Professor František Dvořák brings monuments closer to the general public

Source
Šárka Nobilisová
Publisher
ČTK
14.04.2015 21:30
Czech Republic

Prague

Prague - A significant Czech art historian, František Dvořák, who turns ninety-five on April 17, has a captivating ability to tell stories about monuments and artists, many of whom he knew personally. He is the author of more than thirty-five monographs, several of which have been translated into foreign languages, including Japanese. Professor Dvořák became well-known for his programs about the history of Prague, especially about Charles Bridge. He also wrote a guide to the Louvre Gallery in Paris and the Italian Venice.
    "I can't draw, and I have no feel for sculptural expression in clay," confessed Professor Dvořák, whose range of publications on visual arts is extraordinarily broad. For example, he wrote books about Prague's monuments, such as Walking Across Charles Bridge, Walking the Royal Route, Walking Prague Castle and its Surroundings, and About the National Theatre. He also published A Brief Overview of the Development of Artistic Styles in the Czech Lands and a publication on French modern art in Czech collections.

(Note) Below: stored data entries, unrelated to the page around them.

(* ===== verification/Utf8Code.v ===== *)
(** * UTF-8 as a prefix code

    The byte-level facts behind [GbnfMatcher::run]: what the bytes of one
    codepoint look like to the matcher's incremental decoder, that the decoder
    inverts [encode], and that the encoding of a word splits in one way. *)

From Corelib Require Import ssreflect_rw.
From stdpp Require Import prelude list.
From S2P Require Import Prelude GbnfParser GbnfMatcher GbnfTable.
Open Scope Z_scope.

(** A boolean check of all bytes at once. *)
Lemma byte_forall (f : Z -> bool) :
  forallb (fun n => f (Z.of_nat n)) (seq 0 256) = true -> forall b, byte b -> f b = true.
Proof.
  rewrite forallb_forall. intros H b Hb. rewrite <- (Z2Nat.id b) by (unfold byte in Hb; lia).
  apply H, in_seq. unfold byte in Hb. lia.
Qed.

Lemma lor_shiftl v x n : 0 <= n -> 0 <= x < 2 ^ n -> Z.lor (Z.shiftl v n) x = v * 2 ^ n + x.
Proof.
  intros Hn Hx. rewrite <- Z.shiftl_mul_pow2 by done. symmetry.
  rewrite <- Z.lxor_lor, <- Z.add_nocarry_lxor; [done|..]; apply Z.bits_inj'; intros i Hi;
    rewrite Z.land_spec, Z.bits_0; (destruct (Z.ltb_spec i n);
      [rewrite Z.shiftl_spec_low by done; done|]);
    rewrite <- (Z.mod_small x (2 ^ n)) by done; rewrite Z.mod_pow2_bits_high by lia; apply andb_false_r.
Qed.

Definition cont (b : Z) : Prop := 128 <= b < 192.

Lemma cont_byte_spec b : byte b -> (Z.land b 192 =? 128) = true <-> cont b.
Proof.
  intros Hb. assert (Bool.eqb (Z.land b 192 =? 128) ((128 <=? b) && (b <? 192)) = true) as E.
  { revert b Hb. apply byte_forall. by vm_compute. }
  apply eqb_prop in E. rewrite E. unfold cont. rewrite andb_true_iff, Z.leb_le, Z.ltb_lt. done.
Qed.

Lemma cont_low b : cont b -> Z.land b 63 = b - 128.
Proof.
  intros Hb. change 63 with (Z.ones 6). rewrite Z.land_ones by lia. unfold cont in Hb.
  change (2 ^ 6) with 64. Z.div_mod_to_equations; lia.
Qed.

(** ** What the decoder has read *)

Definition lead_value (b : Z) (extra : nat) : Z := Z.land b (Z.shiftr 63 (Z.of_nat extra)).
Definition add_cont (v c : Z) : Z := v * 64 + (c - 128).
Definition code_value (b : Z) (extra : nat) (cs : list Z) : Z := foldl add_cont (lead_value b extra) cs.

Lemma foldl_add_cont v cs :
  Forall cont cs -> exists t, foldl add_cont v cs = v * 64 ^ Z.of_nat (length cs) + t /\
    0 <= t < 64 ^ Z.of_nat (length cs).
Proof.
  intros H. revert v. induction H as [|c cs Hc _ IH]; intros v; cbn [foldl length]; [exists 0; simpl; lia|].
  destruct (IH (add_cont v c)) as (t & -> & Ht). rewrite Nat2Z.inj_succ. unfold add_cont, cont in *.
  exists ((c - 128) * 64 ^ Z.of_nat (length cs) + t).
  replace (64 ^ Z.succ (Z.of_nat (length cs))) with (64 * 64 ^ Z.of_nat (length cs))
    by (rewrite Z.pow_succ_r by lia; done). nia.
Qed.

Lemma utf8_extra_inv b extra :
  utf8_extra b = Some extra ->
  (extra = 0%nat /\ b < 128) \/ (extra = 1%nat /\ 194 <= b < 224) \/
  (extra = 2%nat /\ 224 <= b < 240) \/ (extra = 3%nat /\ 240 <= b < 245).
Proof.
  unfold utf8_extra. repeat match goal with |- context [?x <? ?y] => destruct (Z.ltb_spec x y) end;
    intros [= <-]; lia.
Qed.

Lemma lead_value_eq b extra :
  utf8_extra b = Some extra -> (0 < extra)%nat ->
  lead_value b extra = b - match extra with 1%nat => 192 | 2%nat => 224 | _ => 240 end.
Proof.
  intros H He. unfold lead_value. apply utf8_extra_inv in H as [[-> ?]|[[-> ?]|[[-> ?]|[-> ?]]]]; [lia|..].
  - change (Z.shiftr 63 (Z.of_nat 1)) with (Z.ones 5). rewrite Z.land_ones by lia. change (2 ^ 5) with 32. Z.div_mod_to_equations; lia.
  - change (Z.shiftr 63 (Z.of_nat 2)) with (Z.ones 4). rewrite Z.land_ones by lia. change (2 ^ 4) with 16. Z.div_mod_to_equations; lia.
  - change (Z.shiftr 63 (Z.of_nat 3)) with (Z.ones 3). rewrite Z.land_ones by lia. change (2 ^ 3) with 8. Z.div_mod_to_equations; lia.
Qed.

(** The bytes [pend] leave the decoder in the partial state [pa]. *)
Inductive pending : list Z -> GbnfPartial -> Prop :=
  | pending_none pa : remaining pa = 0%nat -> pending [] pa
  | pending_some b cs extra :
      utf8_extra b = Some extra -> (length cs < extra)%nat -> Forall cont cs ->
      pending (b :: cs) (mkPartial (code_value b extra cs) (utf8_min extra) (extra - length cs)).

(** All bytes of the codepoint [cp], from the lead byte's point of view. *)
Definition spelled (cp b : Z) (extra : nat) (cs : list Z) : Prop :=
  utf8_extra b = Some extra /\ (0 < extra)%nat /\ length cs = extra /\ Forall cont cs /\
  code_value b extra cs = cp /\ utf8_min extra <= cp.

(** A completed codepoint passes the overlong check exactly when it is [encode]d so. *)
Lemma spelled_encode cp b extra cs : spelled cp b extra cs -> cp <= kMaxCodepoint -> encode cp = b :: cs.
Proof.
  intros (He & Hpos & Hlen & Hcs & Hv & Hmin) Hmax. unfold code_value in Hv.
  rewrite (lead_value_eq _ _ He Hpos) in Hv. unfold encode, kMaxCodepoint in *.
  apply utf8_extra_inv in He as [[-> ?]|[[-> ?]|[[-> ?]|[-> ?]]]]; [lia|..]; simpl in Hmin;
    repeat (destruct cs as [|? cs]; simplify_eq/=);
    repeat match goal with H : Forall _ (_ :: _) |- _ => apply Forall_cons in H as [? H] end;
    unfold add_cont, cont in *;
    repeat match goal with |- context [if ?x <? ?y then _ else _] => destruct (Z.ltb_spec x y); try lia end;
    repeat f_equal; Z.div_mod_to_equations; lia.
Qed.

Lemma encode_spelled cp :
  codepoint cp ->
  (cp < 128 /\ encode cp = [cp]) \/ exists b cs extra, encode cp = b :: cs /\ spelled cp b extra cs.
Proof.
  intros Hcp. unfold codepoint, kMaxCodepoint, encode in *.
  destruct (Z.ltb_spec cp 128); [by left|right].
  assert (forall x, 0 <= x < 64 -> cont (128 + x)) as Hcont by (unfold cont; lia).
  assert (forall x, cont (128 + x mod 64)) as Hmod.
  { intros x. apply Hcont. apply Z.mod_pos_bound. lia. }
  destruct (Z.ltb_spec cp 2048); [|destruct (Z.ltb_spec cp 65536)].
  - eexists _, _, 1%nat. split; [done|]. assert (utf8_extra (192 + cp / 64) = Some 1%nat) as He.
    { unfold utf8_extra. repeat match goal with |- context [?x <? ?y] => destruct (Z.ltb_spec x y) end;
        try done; Z.div_mod_to_equations; lia. }
    split_and!; [done|lia|done|repeat (apply Forall_cons; split; [apply Hmod|]); by apply Forall_nil| |simpl; lia].
    unfold code_value. rewrite (lead_value_eq _ _ He) by lia. simpl. unfold add_cont.
    Z.div_mod_to_equations. lia.
  - eexists _, _, 2%nat. split; [done|]. assert (utf8_extra (224 + cp / 4096) = Some 2%nat) as He.
    { unfold utf8_extra. repeat match goal with |- context [?x <? ?y] => destruct (Z.ltb_spec x y) end;
        try done; Z.div_mod_to_equations; lia. }
    split_and!; [done|lia|done|repeat (apply Forall_cons; split; [apply Hmod|]); by apply Forall_nil| |simpl; lia].
    unfold code_value. rewrite (lead_value_eq _ _ He) by lia. simpl. unfold add_cont.
    Z.div_mod_to_equations. lia.
  - eexists _, _, 3%nat. split; [done|]. assert (utf8_extra (240 + cp / 262144) = Some 3%nat) as He.
    { unfold utf8_extra. repeat match goal with |- context [?x <? ?y] => destruct (Z.ltb_spec x y) end;
        try done; Z.div_mod_to_equations; lia. }
    split_and!; [done|lia|done|repeat (apply Forall_cons; split; [apply Hmod|]); by apply Forall_nil| |simpl; lia].
    unfold code_value. rewrite (lead_value_eq _ _ He) by lia. simpl. unfold add_cont.
    Z.div_mod_to_equations. lia.
Qed.

Lemma utf8_extra_ascii b : 0 <= b < 128 -> utf8_extra b = Some 0%nat.
Proof. intros Hb. unfold utf8_extra. destruct (Z.ltb_spec b 128); [done|lia]. Qed.

(** ** Splitting an encoded word *)

Lemma encode_all_cons c w : encode_all (c :: w) = encode c ++ encode_all w.
Proof. done. Qed.

Lemma encode_all_app w1 w2 : encode_all (w1 ++ w2) = encode_all w1 ++ encode_all w2.
Proof. unfold encode_all. by rewrite fmap_app, concat_app. Qed.

Lemma encode_all_snoc w c : encode_all (w ++ [c]) = encode_all w ++ encode c.
Proof. rewrite encode_all_app. f_equal. unfold encode_all. simpl. apply app_nil_r. Qed.

Lemma encode_app_inj c c' x y :
  codepoint c -> codepoint c' -> encode c ++ x = encode c' ++ y -> c = c' /\ x = y.
Proof.
  intros Hc Hc'. pose proof (proj1 Hc). pose proof (proj1 Hc').
  destruct (encode_spelled c Hc) as [[Hs ->]|(b & cs & e & -> & Hs)],
    (encode_spelled c' Hc') as [[Hs' ->]|(b' & cs' & e' & -> & Hs')]; simpl; intros [= -> E].
  - done.
  - destruct Hs' as (He & Hp & _). rewrite utf8_extra_ascii in He by lia. injection He. lia.
  - destruct Hs as (He & Hp & _). rewrite utf8_extra_ascii in He by lia. injection He. lia.
  - destruct Hs as (He & _ & Hl & _ & Hv & _), Hs' as (He' & _ & Hl' & _ & Hv' & _).
    assert (e = e') as -> by congruence. apply app_inj_1 in E as [-> ->]; [|congruence]. split; congruence.
Qed.

Lemma encode_all_strip w x W :
  Forall codepoint w -> Forall codepoint W -> encode_all w ++ x = encode_all W ->
  exists W', W = w ++ W' /\ x = encode_all W'.
Proof.
  intros Hw. revert W. induction Hw as [|c w Hc Hw IH]; intros W HW E; [by exists W|].
  rewrite encode_all_cons, <- app_assoc in E. destruct HW as [|c' W Hc' HW].
  - exfalso. destruct (encode_spelled c Hc) as [[_ Ee]|(? & ? & ? & Ee & _)]; by rewrite Ee in E.
  - rewrite encode_all_cons in E. apply encode_app_inj in E as [-> E]; [|done..].
    destruct (IH W HW E) as (W' & -> & ->). by exists W'.
Qed.

(** A pending prefix continues into one codepoint of the word. *)
Lemma pending_strip b cs extra x W :
  utf8_extra b = Some extra -> (length cs < extra)%nat -> Forall codepoint W ->
  b :: cs ++ x = encode_all W ->
  exists c W' cs', W = c :: W' /\ codepoint c /\ spelled c b extra (cs ++ cs') /\ x = cs' ++ encode_all W'.
Proof.
  intros He Hlen HW E. destruct HW as [|c W Hc HW]; [done|].
  rewrite encode_all_cons in E. destruct (encode_spelled c Hc) as [[Hs Ee]|(b' & cs0 & e' & Ee & Hs)];
    rewrite Ee in E; simpl in E; injection E as -> E.
  - pose proof (proj1 Hc). rewrite utf8_extra_ascii in He by lia. simplify_eq. lia.
  - destruct Hs as (He' & Hp & Hl & Hcs & Hv & Hmin). assert (e' = extra) as -> by congruence.
    assert (cs0 = cs ++ drop (length cs) cs0) as Ecs.
    { rewrite <- (take_drop (length cs) cs0) at 1. f_equal.
      pose proof (f_equal (take (length cs)) E) as E2.
      rewrite take_app_length in E2. rewrite take_app_le in E2 by lia. done. }
    exists c, W, (drop (length cs) cs0). split_and!; [done|done|by rewrite <- Ecs|].
    rewrite Ecs, <- app_assoc in E. by apply app_inv_head in E.
Qed.

(** ** The decoder's arithmetic stays in 32 bits *)

Lemma code_value_bounds b extra cs :
  utf8_extra b = Some extra -> (0 < extra)%nat -> Forall cont cs -> (length cs <= 3)%nat ->
  0 <= code_value b extra cs < 2 ^ 26.
Proof.
  intros He Hp Hcs Hl. unfold code_value. destruct (foldl_add_cont (lead_value b extra) cs Hcs) as (t & -> & Ht).
  assert (0 <= lead_value b extra < 32).
  { rewrite (lead_value_eq _ _ He Hp).
    apply utf8_extra_inv in He as [[-> ?]|[[-> ?]|[[-> ?]|[-> ?]]]]; lia. }
  assert (64 ^ Z.of_nat (length cs) <= 64 ^ 3) by (apply Z.pow_le_mono_r; lia).
  assert (0 < 64 ^ Z.of_nat (length cs)) by (apply Z.pow_pos_nonneg; lia). nia.
Qed.

(** The decoder's update on a continuation byte. *)
Lemma decode_cont b extra cs c :
  utf8_extra b = Some extra -> (length cs < extra)%nat -> Forall cont cs -> cont c ->
  u32 (Z.lor (Z.shiftl (code_value b extra cs) 6) (Z.land c 63)) = code_value b extra (cs ++ [c]).
Proof.
  intros He Hl Hcs Hc. assert (extra <= 3)%nat by (apply utf8_extra_inv in He; lia).
  pose proof (code_value_bounds b extra cs He ltac:(lia) Hcs ltac:(lia)).
  rewrite cont_low by done. rewrite lor_shiftl by (unfold cont in Hc; lia).
  unfold code_value. rewrite foldl_app. simpl. fold (code_value b extra cs). unfold add_cont, cont, u32 in *.
  apply Z.mod_small. unfold two32. lia.
Qed.

(** The range a cut-off character may still become. *)
Lemma partial_range b cs extra cs' cp :
  spelled cp b extra (cs ++ cs') -> cp <= kMaxCodepoint -> Forall cont cs -> cs' <> [] ->
  let pa := mkPartial (code_value b extra cs) (utf8_min extra) (extra - length cs) in
  let shift := u32 (6 * Z.of_nat (remaining pa)) in
  let top := u32 (Z.shiftl (value pa) shift) in
  Z.max top (min_cp pa) <= cp <= Z.min (Z.lor top (u32 (Z.shiftl 1 shift - 1))) kMaxCodepoint.
Proof.
  intros (He & Hp & Hl & Hc & Hv & Hm) Hmax Hcs Hne. simpl. apply Forall_app in Hc as [_ Hc'].
  assert (extra - length cs = length cs')%nat as -> by (rewrite <- Hl, length_app; lia).
  assert (extra <= 3)%nat as Hex by (apply utf8_extra_inv in He; lia).
  assert (length cs' <= 3)%nat as Hl3 by (rewrite length_app in Hl; lia).
  assert (u32 (6 * Z.of_nat (length cs')) = 6 * Z.of_nat (length cs')) as ->.
  { apply Z.mod_small. unfold two32. lia. }
  unfold code_value in Hv. rewrite foldl_app in Hv. fold (code_value b extra cs) in Hv.
  destruct (foldl_add_cont (code_value b extra cs) cs' Hc') as (t & Et & Ht). rewrite Et in Hv.
  assert (64 ^ Z.of_nat (length cs') = 2 ^ (6 * Z.of_nat (length cs'))) as E64.
  { change 64 with (2 ^ 6). rewrite <- Z.pow_mul_r by lia. done. }
  rewrite E64 in *. set (sh := 6 * Z.of_nat (length cs')) in *. assert (0 <= sh <= 18) by (unfold sh; lia).
  assert (0 < 2 ^ sh) by (apply Z.pow_pos_nonneg; lia).
  assert (2 ^ sh <= 2 ^ 18) by (apply Z.pow_le_mono_r; lia).
  assert (0 <= cp) by (unfold utf8_min in Hm; destruct extra as [|[|[|]]]; lia).
  assert (0 <= code_value b extra cs) by nia.
  unfold kMaxCodepoint in *. rewrite Z.shiftl_mul_pow2 by lia.
  assert (u32 (code_value b extra cs * 2 ^ sh) = code_value b extra cs * 2 ^ sh) as ->.
  { apply Z.mod_small. unfold two32. nia. }
  rewrite Z.shiftl_mul_pow2, Z.mul_1_l by lia.
  assert (u32 (2 ^ sh - 1) = 2 ^ sh - 1) as -> by (apply Z.mod_small; unfold two32; lia).
  assert (Z.lor (code_value b extra cs * 2 ^ sh) (2 ^ sh - 1) = code_value b extra cs * 2 ^ sh + (2 ^ sh - 1)) as ->.
  { rewrite <- (lor_shiftl (code_value b extra cs) (2 ^ sh - 1) sh) by lia. by rewrite Z.shiftl_mul_pow2 by lia. }
  lia.
Qed.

    He formed personal friendships with many artists he wrote about, such as František Tichý, Jan Zrzavý, Kamil Lhoták, and Václav Špála. He recorded his memories not only of them in the books My Life with Art and Moments with Artists. However, he did not only write about Czech artists; he is the author of a monograph on Henri Matisse's drawings, and his book on Hans Holbein's drawings was published in publishers in Paris, Vienna, Bayreuth, and American Minnesota.

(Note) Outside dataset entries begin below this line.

Lemma read_cons nested ws e ops s se sops ss :
  blank nested ws -> spells_elem e se -> elem_reads e se -> spells_ops ops sops ->
  spells_sequence nested s ss -> seq_reads nested s ss ->
  ops_apply (elem_empty e) ops = true -> name_ends e ops ss ->
  seq_reads nested (SCons e ops s) (ws ++ se ++ sops ++ ss).
Proof.
  intros Hws He IHe Hops Hss IHs Happ Hname f out p r tail Ht Er.
  pose proof (ends_none_word _ _ _ _ _ _ _ _ He Hops Hss Hname Ht) as Hnext.
  destruct (elem_head _ _ He) as (c & se' & Ese & Hc). destruct (elem_start_bytes c Hc) as (Hb & _ & H124 & H41 & H10).
  unfold skip in Er. rewrite <- app_assoc, (skip_blank _ _ _ Hws), <- !app_assoc in Er.
  rewrite (solid_start nested (se ++ sops ++ ss ++ tail)) in Er by by rewrite Ese.
  assert (skip_space nested (with_rest r p) = Ok () (with_rest (se ++ sops ++ ss ++ tail) p)) as Esk.
  { unfold skip_space. simpl. by rewrite Er. }
  assert ((false || (c =? 124) || (c =? 41) || (c =? 10)) = false) as Hstop by neqb.
  specialize (IHe (pred f) out p (sops ++ ss ++ tail) Hnext). rewrite Ese in Esk, IHe. simpl (_ ++ _) in Esk, IHe.
  destruct f as [|f]; unfold succ; [cbn [parse_sequence]|rewrite parse_sequence_S];
    rewrite (bind_ok _ _ _ _ _ Esk); do 2 read_step; rewrite Hstop; [done|].
  apply succ_bind. eapply succ_weaken; [exact IHe|].
  intros out1 p1 (el & -> & Hr1 & Hg1 & Hm1 & He1). rewrite (with_rest_eq _ _ Hr1).
  apply succ_bind, succ_by_unread. intros n.
  eapply succ_weaken; [apply (postfix_ok n ops sops (elem_empty e) out el (fun N => elem_lang N e) p1 (ss ++ tail)); try done;
    by eapply sequence_no_postfix|].
  intros out2 p2 (el2 & -> & Hr2 & Hg2 & Hm2). rewrite (with_rest_eq _ _ Hr2).
  eapply succ_weaken; [by apply (IHs f (out ++ el2) p2 (ss ++ tail) tail)|].
  intros its p3 (new & -> & Hr3 & Hg3 & Hm3). exists (el2 ++ new). rewrite app_assoc.
  split_and!; [done|done| |].
  - simpl. eapply grown_trans; [|exact Hg3]. by eapply grown_nil_r.
  - eapply means_iff; [apply means_app; [by eapply means_grown|exact Hm3]|done].
Qed.

(** ** Alternatives *)

Lemma means_alts_one p alt f : means p alt f -> means_alts p [alt] f.
Proof.
  intros Hm R M N Ha w. rewrite <- (Hm R M N Ha). split.
  - by intros (? & ->%list_elem_of_singleton & ?).
  - exists alt. split; [by apply list_elem_of_singleton|done].
Qed.

Lemma means_alts_cons p alt l f g : means p alt f -> means_alts p l g ->
  means_alts p (alt :: l) (fun N w => f N w \/ g N w).
Proof.
  intros Hf Hg R M N Ha w. rewrite <- (Hf R M N Ha), <- (Hg R M N Ha). split.
  - intros (alt' & [->|Hin]%elem_of_cons & Hw); [by left|right; by exists alt'].
  - intros [Hw|(alt' & Hin & Hw)]; [exists alt|exists alt']; (split; [|done]); [by left|by right].
Qed.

    František Dvořák was born in the village of Červenka near Olomouc. During the war, he took a teaching course and briefly taught. After the liberation, he went to Prague to study comparative literature, but eventually chose the history of art and aesthetics. He was not eligible for a scholarship because his father, a train driver, reportedly had a decent salary. However, his parents wanted him to return to the teaching profession. "Every letter from my mother ended with the words: František, give up your studies and come home," Dvořák explained why he had to earn money for his studies; he wrote for magazines and worked externally at the National Gallery.
    He eagerly attended literature lectures and, among other things, met Jaroslava Natálie Křížková there, whom he married in 1948 and with whom he has two sons. Both are following in their father's footsteps—his younger son Daniel (61) is a stage designer and has also served as the director of the National Theatre in Prague and the National Theatre in Brno, and his older son Jan (64) is a theater theorist.

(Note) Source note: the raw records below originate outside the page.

(* ===== verification/PreRegex.v ===== *)
(** * The pre-tokenizer regexes and the scanners that replace them

    The comments of [src/model/tokenizer.cpp] give the regex each hand-written
    scanner stands for.  [matches] is the backtracking semantics of those
    regexes (greedy classes, ordered alternatives, a negative lookahead): the
    lengths at which a regex matches, in the order a backtracking engine tries
    them.  The regexes speak of Unicode categories, which are a parameter; with
    the scanners' own letter classes in their place the first match is what the
    scanners take at every position, on any text.  Where the two sets of classes
    agree on the characters of a text, so do the chunks. *)

From Corelib Require Import ssreflect_rw.
From stdpp Require Import prelude list strings.
From S2P Require Import Prelude TokenText PreTokenize.
Open Scope Z_scope.

(** ** Backtracking regexes *)

(** [Rep c lo hi] is the greedy [c{lo,hi}]; a class looks at the text from the
    character on. *)
Inductive rx :=
  | Rep (c : list Z -> bool) (lo : nat) (hi : option nat)
  | Seq (a b : rx)
  | Alt (a b : rx)
  | NotAhead (c : list Z -> bool).

(** Where 0, 1, 2, ... characters of the class end. *)
Fixpoint offs (c : list Z -> bool) (fuel : nat) (s : list Z) : list nat :=
  0%nat :: match fuel, s with
           | S f, _ :: _ => if c s then Nat.add (char_step s) <$> offs c f (drop (char_step s) s) else []
           | _, _ => []
           end.

Fixpoint matches (r : rx) (s : list Z) : list nat :=
  match r with
  | Rep c lo hi => rev (drop lo (offs c (default (length s) (Nat.min (length s) <$> hi)) s))
  | Seq a b => n ← matches a s; Nat.add n <$> matches b (drop n s)
  | Alt a b => matches a s ++ matches b s
  | NotAhead c => if c s then [] else [0%nat]
  end.

(** The first match, and the text cut into first matches. *)
Definition regex_next (r : rx) (s : list Z) : nat := default 0%nat (head (matches r s)).
Definition regex_split (r : rx) : list Z -> list (list Z) := split_by (regex_next r).

(** ** The regexes of the comments *)

Definition one (p : Z -> bool) : rx := Rep (hd_is p) 1 (Some 1%nat).
Definition lit (ch : Z) : rx := one (Z.eqb ch).
Definition ilit (ch : Z) : rx := one (fun b => tolower b =? ch).
Definition opt (c : list Z -> bool) : rx := Rep c 0 (Some 1%nat).
Definition alts (r : rx) (rs : list rx) : rx := foldl Alt r rs.

(** [(?i:'s|'t|'re|'ve|'m|'ll|'d)], case being that of ASCII letters. *)
Definition contraction_rx : rx :=
  Seq (lit 39)
    (alts (ilit 115) [ilit 116; Seq (ilit 114) (ilit 101); Seq (ilit 118) (ilit 101); ilit 109;
                      Seq (ilit 108) (ilit 108); ilit 100]).

(** The Unicode tables: whether the character a text starts with has one of the
    categories, or is white space. *)
Record Unicode := mkUnicode {
  Lu_Lt : list Z -> bool;
  Ll : list Z -> bool;
  Lm_Lo : list Z -> bool;
  cat_M : list Z -> bool;
  cat_N : list Z -> bool;
  white : list Z -> bool
}.

Definition char_at (f : list Z -> bool) (s : list Z) : bool := match s with [] => false | _ => f s end.

Section Regexes.
Context (U : Unicode).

    Immediately after graduating in the history of art, František Dvořák gained valuable experience as an assistant to the famous art historian Václav Vilém Štech at the Academy of Fine Arts in Prague. "I had a twelve-hour-a-week position with Štech, so I was mostly at home, and artists used to come to see us," Dvořák recalled, noting that he wrote his first books at that time, including one about the Baroque portraitist Jan Kupecký. However, because he refused to join the Communist Party, he was expelled from the academy.
    "Watch out for theorists, namely František Dvořák, who expresses strange opinions that are not in line with socialist realism," the regime wrote about him at the time. From 1960, he worked at the National Gallery, where he led the Department of Modern Graphic Arts. He taught the history of art at a secondary school of applied arts in Prague for several years until he won a competition for a position in the Department of Art History at the University of Olomouc in 1969. He commuted from Prague to lecture there for sixteen years.
    In 1993, František Dvořák was appointed professor at the Faculty of Arts at Charles University in Prague, where he lectured until he was ninety. In 2010, he received the Artis Bohemiae Amicis award from the Minister of Culture for promoting the good name of Czech culture, and the same year, President Václav Klaus awarded him the Gold Plaque of the President of the Republic.